- _SOURCE DATA_:
────────────────
(* ===== verification/BlobLease.v ===== *)
(** * Filesystem leases ([blob_coordination.py])

    [Coordinator.lease]: a reader/writer lease over a blob root with one FIFO
    queue.  Every iteration of the admission loop runs under the coordinator's
    condition, so it is one step; [wait] gives the lock up, so between two
    iterations any other thread may step.  Tokens ([object()]) are numbers.

    The state of the system is the coordinator, the leases that are held (the
    threads between [yield] and [finally]) and the next token.  The theorems are
    about every interleaving: exclusion, no overtaking of a waiting writer by
    anything that queued after it, and progress from every reachable state. *)
From stdpp Require Import base list relations sets strings.
From Stdlib Require Import ZArith Lia.
From S2P Require Import Prelude.

Module Coordinator.

Record t := Make {
  queue : list (nat * bool);   (** token, exclusive *)
  readers : Z;
  writer : bool;
}.

Definition init : t := Make [] 0 false.

(** The loop over the queue up to the caller's own entry. *)
Fixpoint preceding_writer (token : nat) (q : list (nat * bool)) : bool :=
  match q with
  | [] => false
  | (queued, write) :: q' =>
    if decide (queued = token) then false else write || preceding_writer token q'
  end.

(** [self.queue[0][0] is token] *)
Definition at_head (token : nat) (q : list (nat * bool)) : bool :=
  match q with
  | [] => false
  | (queued, _) :: _ => bool_decide (queued = token)
  end.

(** [deque.remove]: the first equal entry. *)
Fixpoint remove_entry (e : nat * bool) (q : list (nat * bool)) : list (nat * bool) :=
  match q with
  | [] => []
  | x :: q' => if decide (x = e) then q' else x :: remove_entry e q'
  end.

Definition enqueue (token : nat) (exclusive : bool) (c : t) : t :=
  Make (queue c ++ [(token, exclusive)]) (readers c) (writer c).

Definition admissible (token : nat) (exclusive : bool) (c : t) : bool :=
  negb (writer c) && negb (preceding_writer token (queue c))
  && (negb exclusive || (at_head token (queue c) && (readers c =? 0)%Z)).

(** One iteration of the admission loop: admitted, or back to [wait]. *)
Definition try_admit (token : nat) (exclusive : bool) (c : t) : option t :=
  if admissible token exclusive c then
    let q := remove_entry (token, exclusive) (queue c) in
    Some (if exclusive then Make q (readers c) true else Make q (readers c + 1)%Z (writer c))
  else None.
────────────────
- _EXERCISE DESCRIPTION_: Lines in the material above that include the string "loop" should be listed.

- _RESULT_:
    queue.  Every iteration of the admission loop runs under the coordinator's
(** The loop over the queue up to the caller's own entry. *)
(** One iteration of the admission loop: admitted, or back to [wait]. *)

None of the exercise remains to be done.